Segment Start: ENTRIES SHOWN

(** * sdl-vulkan-classes: a shallow embedding of the Vulkan bootstrap layer

    The development follows the C++ sources:
    - [vulkan.h]   : the result-code table, the info records, the request
                     interfaces and the wrapper classes;
    - the implementation of vulkan.h : the capability queries,
                     [NamesArray], [Instance], [PhysicalDevice] and [Surface];
    - [test.cpp]   : the two parameter classes and [filter_by_name].

    The driver and the window layer are external collaborators.  They are
    modelled as a record of state-passing entry points; every C++ function
    that talks to them is a computation in a small monad threading the
    driver state, the set of live heap blocks and the trace of driver
    calls, and ending by returning, by throwing, or in undefined behaviour. *)

From Stdlib Require Import ZArith NArith QArith Ascii.
From Stdlib Require String OrderedTypeEx.
From stdpp Require Import base list strings gmap sorting.

(** ** Order on [std::string]

    [std::set<std::string>] orders its keys with [operator<], the
    lexicographic order on unsigned bytes; this is [String.compare]. *)

Module StringOrder.

Definition lt (a b : string) : Prop := String.compare a b = Lt.

End StringOrder.

(** ** [std::set<std::string>]

    A set is its in-order traversal: a list that is strictly increasing
    for [StringOrder.lt].  [insert] keeps an existing key, [find] walks
    the order, [size] is the number of keys. *)

Module StdSet.

Abbreviation t := (list string).

Definition empty : t := [].

Fixpoint insert (x : string) (s : t) : t :=
  match s with
  | [] => [x]
  | y :: s' =>
      match String.compare x y with
      | Lt => x :: y :: s'
      | Eq => y :: s'
      | Gt => y :: insert x s'
      end
  end.

(** [s.find(x) != s.end()] *)
Fixpoint find (x : string) (s : t) : bool :=
  match s with
  | [] => false
  | y :: s' =>
      match String.compare x y with
      | Lt => false
      | Eq => true
      | Gt => find x s'
      end
  end.

Definition size (s : t) : nat := length s.

(** [std::set_difference] over two sorted ranges, as the standard
    library writes it: one pass over both ranges. *)
Fixpoint set_difference (a b : t) : list string :=
  let fix go (b : t) : list string :=
    match a with
    | [] => []
    | x :: a' =>
        match b with
        | [] => a
        | y :: b' =>
            match String.compare x y with
            | Lt => x :: set_difference a' b
            | Eq => set_difference a' b'
            | Gt => go b'
            end
        end
    end
  in go b.

(** The representation invariant: keys strictly increasing. *)
Definition wf (s : t) : Prop := StronglySorted StringOrder.lt s.

End StdSet.

(** ** Scalar types and handles of the driver API *)

Definition uint32_t := N.
Bind Scope N_scope with uint32_t.

(** [count++] on a [uint32_t] *)
Definition uint32_succ (n : uint32_t) : uint32_t := ((n + 1) mod 2 ^ 32)%N.

(** conversion of an [int] to [uint32_t] *)
Definition uint32_of_int (z : Z) : uint32_t := Z.to_N (z mod 2 ^ 32).

Definition VkBool32 := uint32_t.
Definition SDL_bool := bool.

(** Opaque handles: the value of the pointer. *)
Definition VkInstance := N.
Definition VkPhysicalDevice := N.
Definition VkDevice := N.
Definition VkSurfaceKHR := N.
Definition SDL_Window := N.
Bind Scope N_scope with VkBool32 VkInstance VkPhysicalDevice VkDevice VkSurfaceKHR
  SDL_Window.

(** ** [VkResult] and the table [result_to_name] of vulkan.h *)

Definition VkResult := Z.
Bind Scope Z_scope with VkResult.

(** Modelled from the spec: the enumerators of [VkResult] are declared in
    the Vulkan headers, which are not part of the sources.  The spec says
    that one well-known value means success and that the other codes are
    distinct; the values below are those of [vulkan_core.h].  What is
    proved about the table only uses that they are pairwise distinct. *)
Definition VK_SUCCESS : VkResult := 0.
Definition VK_NOT_READY : VkResult := 1.
Definition VK_TIMEOUT : VkResult := 2.
Definition VK_EVENT_SET : VkResult := 3.
Definition VK_EVENT_RESET : VkResult := 4.
Definition VK_INCOMPLETE : VkResult := 5.
Definition VK_ERROR_OUT_OF_HOST_MEMORY : VkResult := (-1).
Definition VK_ERROR_OUT_OF_DEVICE_MEMORY : VkResult := (-2).
Definition VK_ERROR_INITIALIZATION_FAILED : VkResult := (-3).
Definition VK_ERROR_DEVICE_LOST : VkResult := (-4).
Definition VK_ERROR_MEMORY_MAP_FAILED : VkResult := (-5).
Definition VK_ERROR_LAYER_NOT_PRESENT : VkResult := (-6).
Definition VK_ERROR_EXTENSION_NOT_PRESENT : VkResult := (-7).
Definition VK_ERROR_FEATURE_NOT_PRESENT : VkResult := (-8).
Definition VK_ERROR_INCOMPATIBLE_DRIVER : VkResult := (-9).
Definition VK_ERROR_TOO_MANY_OBJECTS : VkResult := (-10).
Definition VK_ERROR_FORMAT_NOT_SUPPORTED : VkResult := (-11).
Definition VK_ERROR_FRAGMENTED_POOL : VkResult := (-12).
Definition VK_ERROR_UNKNOWN : VkResult := (-13).
Definition VK_ERROR_OUT_OF_POOL_MEMORY : VkResult := (-1000069000).
Definition VK_ERROR_INVALID_EXTERNAL_HANDLE : VkResult := (-1000072003).
Definition VK_ERROR_FRAGMENTATION : VkResult := (-1000161000).
Definition VK_ERROR_INVALID_OPAQUE_CAPTURE_ADDRESS : VkResult := (-1000257000).
Definition VK_ERROR_SURFACE_LOST_KHR : VkResult := (-1000000000).
Definition VK_ERROR_NATIVE_WINDOW_IN_USE_KHR : VkResult := (-1000000001).
Definition VK_SUBOPTIMAL_KHR : VkResult := 1000001003.
Definition VK_ERROR_OUT_OF_DATE_KHR : VkResult := (-1000001004).
Definition VK_ERROR_INCOMPATIBLE_DISPLAY_KHR : VkResult := (-1000003001).
Definition VK_ERROR_VALIDATION_FAILED_EXT : VkResult := (-1000011001).
Definition VK_ERROR_INVALID_SHADER_NV : VkResult := (-1000012000).
Definition VK_ERROR_INVALID_DRM_FORMAT_MODIFIER_PLANE_LAYOUT_EXT : VkResult := (-1000158000).
Definition VK_ERROR_NOT_PERMITTED_EXT : VkResult := (-1000174001).
Definition VK_ERROR_FULL_SCREEN_EXCLUSIVE_MODE_LOST_EXT : VkResult := (-1000255000).
Definition VK_THREAD_IDLE_KHR : VkResult := 1000268000.
Definition VK_THREAD_DONE_KHR : VkResult := 1000268001.
Definition VK_OPERATION_DEFERRED_KHR : VkResult := 1000268002.
Definition VK_OPERATION_NOT_DEFERRED_KHR : VkResult := 1000268003.
Definition VK_PIPELINE_COMPILE_REQUIRED_EXT : VkResult := 1000297000.

(** The initializer list of [result_to_name], in source order. *)
Definition result_to_name_entries : list (VkResult * string) :=
  [ (VK_SUCCESS, "VK_SUCCESS");
    (VK_NOT_READY, "VK_NOT_READY");
    (VK_TIMEOUT, "VK_TIMEOUT");
    (VK_EVENT_SET, "VK_EVENT_SET");
    (VK_EVENT_RESET, "VK_EVENT_RESET");
    (VK_INCOMPLETE, "VK_INCOMPLETE");
    (VK_ERROR_OUT_OF_HOST_MEMORY, "VK_ERROR_OUT_OF_HOST_MEMORY");
    (VK_ERROR_OUT_OF_DEVICE_MEMORY, "VK_ERROR_OUT_OF_DEVICE_MEMORY");
    (VK_ERROR_INITIALIZATION_FAILED, "VK_ERROR_INITIALIZATION_FAILED");
    (VK_ERROR_DEVICE_LOST, "VK_ERROR_DEVICE_LOST");
    (VK_ERROR_MEMORY_MAP_FAILED, "VK_ERROR_MEMORY_MAP_FAILED");
    (VK_ERROR_LAYER_NOT_PRESENT, "VK_ERROR_LAYER_NOT_PRESENT");
    (VK_ERROR_EXTENSION_NOT_PRESENT, "VK_ERROR_EXTENSION_NOT_PRESENT");
    (VK_ERROR_FEATURE_NOT_PRESENT, "VK_ERROR_FEATURE_NOT_PRESENT");
    (VK_ERROR_INCOMPATIBLE_DRIVER, "VK_ERROR_INCOMPATIBLE_DRIVER");
    (VK_ERROR_TOO_MANY_OBJECTS, "VK_ERROR_TOO_MANY_OBJECTS");
    (VK_ERROR_FORMAT_NOT_SUPPORTED, "VK_ERROR_FORMAT_NOT_SUPPORTED");
    (VK_ERROR_FRAGMENTED_POOL, "VK_ERROR_FRAGMENTED_POOL");
    (VK_ERROR_UNKNOWN, "VK_ERROR_UNKNOWN");
    (VK_ERROR_OUT_OF_POOL_MEMORY, "VK_ERROR_OUT_OF_POOL_MEMORY");
    (VK_ERROR_INVALID_EXTERNAL_HANDLE, "VK_ERROR_INVALID_EXTERNAL_HANDLE");
    (VK_ERROR_FRAGMENTATION, "VK_ERROR_FRAGMENTATION");
    (VK_ERROR_INVALID_OPAQUE_CAPTURE_ADDRESS, "VK_ERROR_INVALID_OPAQUE_CAPTURE_ADDRESS");
    (VK_ERROR_SURFACE_LOST_KHR, "VK_ERROR_SURFACE_LOST_KHR");
    (VK_ERROR_NATIVE_WINDOW_IN_USE_KHR, "VK_ERROR_NATIVE_WINDOW_IN_USE_KHR");
    (VK_SUBOPTIMAL_KHR, "VK_SUBOPTIMAL_KHR");
    (VK_ERROR_OUT_OF_DATE_KHR, "VK_ERROR_OUT_OF_DATE_KHR");
    (VK_ERROR_INCOMPATIBLE_DISPLAY_KHR, "VK_ERROR_INCOMPATIBLE_DISPLAY_KHR");
    (VK_ERROR_VALIDATION_FAILED_EXT, "VK_ERROR_VALIDATION_FAILED_EXT");
    (VK_ERROR_INVALID_SHADER_NV, "VK_ERROR_INVALID_SHADER_NV");
    (VK_ERROR_INVALID_DRM_FORMAT_MODIFIER_PLANE_LAYOUT_EXT,
       "VK_ERROR_INVALID_DRM_FORMAT_MODIFIER_PLANE_LAYOUT_EXT");
    (VK_ERROR_NOT_PERMITTED_EXT, "VK_ERROR_NOT_PERMITTED_EXT");
    (VK_ERROR_FULL_SCREEN_EXCLUSIVE_MODE_LOST_EXT,
       "VK_ERROR_FULL_SCREEN_EXCLUSIVE_MODE_LOST_EXT");
    (VK_THREAD_IDLE_KHR, "VK_THREAD_IDLE_KHR");
    (VK_THREAD_DONE_KHR, "VK_THREAD_DONE_KHR");
    (VK_OPERATION_DEFERRED_KHR, "VK_OPERATION_DEFERRED_KHR");
    (VK_OPERATION_NOT_DEFERRED_KHR, "VK_OPERATION_NOT_DEFERRED_KHR");
    (VK_PIPELINE_COMPILE_REQUIRED_EXT, "VK_PIPELINE_COMPILE_REQUIRED_EXT") ].

(** [std::map<VkResult, const char*>] built from the initializer list: an
    entry whose key is already present is not inserted, which is the
    priority [list_to_map] gives to the first occurrence. *)
Definition result_to_name : gmap VkResult string :=
  list_to_map result_to_name_entries.

(** ** Exceptions *)

Module VulkanException.
(** [class VulkanException : public std::runtime_error] *)
Record t := mk { result : VkResult; what : string }.

Definition code (e : t) : VkResult := result e.

Definition enum_name (e : t) : string :=
  match result_to_name !! result e with
  | None => "???"
  | Some name => name
  end.
End VulkanException.

(** What a [throw] of the sources carries: a [VulkanException] or a plain
    [std::runtime_error]. *)
Inductive exception :=
| vulkan_exception (e : VulkanException.t)
| runtime_error (what : string).

Definition VulkanException (result : VkResult) (message : string) : exception :=
  vulkan_exception (VulkanException.mk result message).

(** ** Records of vulkan.h and of the driver API *)

Module ExtensionInfo.
(** [struct ExtensionInfo] *)
Record t := mk { name : string; specVersion : uint32_t }.
End ExtensionInfo.

Module LayerInfo.
(** [struct LayerInfo] *)
Record t := mk {
  name : string;
  description : string;
  specVersion : uint32_t;
  implementationVersion : uint32_t
}.
End LayerInfo.

(** The template parameter [Info] of [filter_by_name] and [NamesArray] is
    any type with a [name] member. *)
Class Named (Info : Type) := name_of : Info -> string.
#[export] Instance ExtensionInfo_named : Named ExtensionInfo.t := ExtensionInfo.name.
#[export] Instance LayerInfo_named : Named LayerInfo.t := LayerInfo.name.

#[export] Instance ExtensionInfo_eq_dec : EqDecision ExtensionInfo.t.
Proof. solve_decision. Defined.
#[export] Instance LayerInfo_eq_dec : EqDecision LayerInfo.t.
Proof. solve_decision. Defined.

Segment End: ENTRIES SHOWN

WORK INSTRUCTIONS - Up to and including the line with "Module StringOrder.", reproduce the material above exactly as it appears, starting from its first line.

COMPLETED EXERCISE -
(** * sdl-vulkan-classes: a shallow embedding of the Vulkan bootstrap layer

    The development follows the C++ sources:
    - [vulkan.h]   : the result-code table, the info records, the request
                     interfaces and the wrapper classes;
    - the implementation of vulkan.h : the capability queries,
                     [NamesArray], [Instance], [PhysicalDevice] and [Surface];
    - [test.cpp]   : the two parameter classes and [filter_by_name].

    The driver and the window layer are external collaborators.  They are
    modelled as a record of state-passing entry points; every C++ function
    that talks to them is a computation in a small monad threading the
    driver state, the set of live heap blocks and the trace of driver
    calls, and ending by returning, by throwing, or in undefined behaviour. *)

From Stdlib Require Import ZArith NArith QArith Ascii.
From Stdlib Require String OrderedTypeEx.
From stdpp Require Import base list strings gmap sorting.

(** ** Order on [std::string]

    [std::set<std::string>] orders its keys with [operator<], the
    lexicographic order on unsigned bytes; this is [String.compare]. *)

Module StringOrder.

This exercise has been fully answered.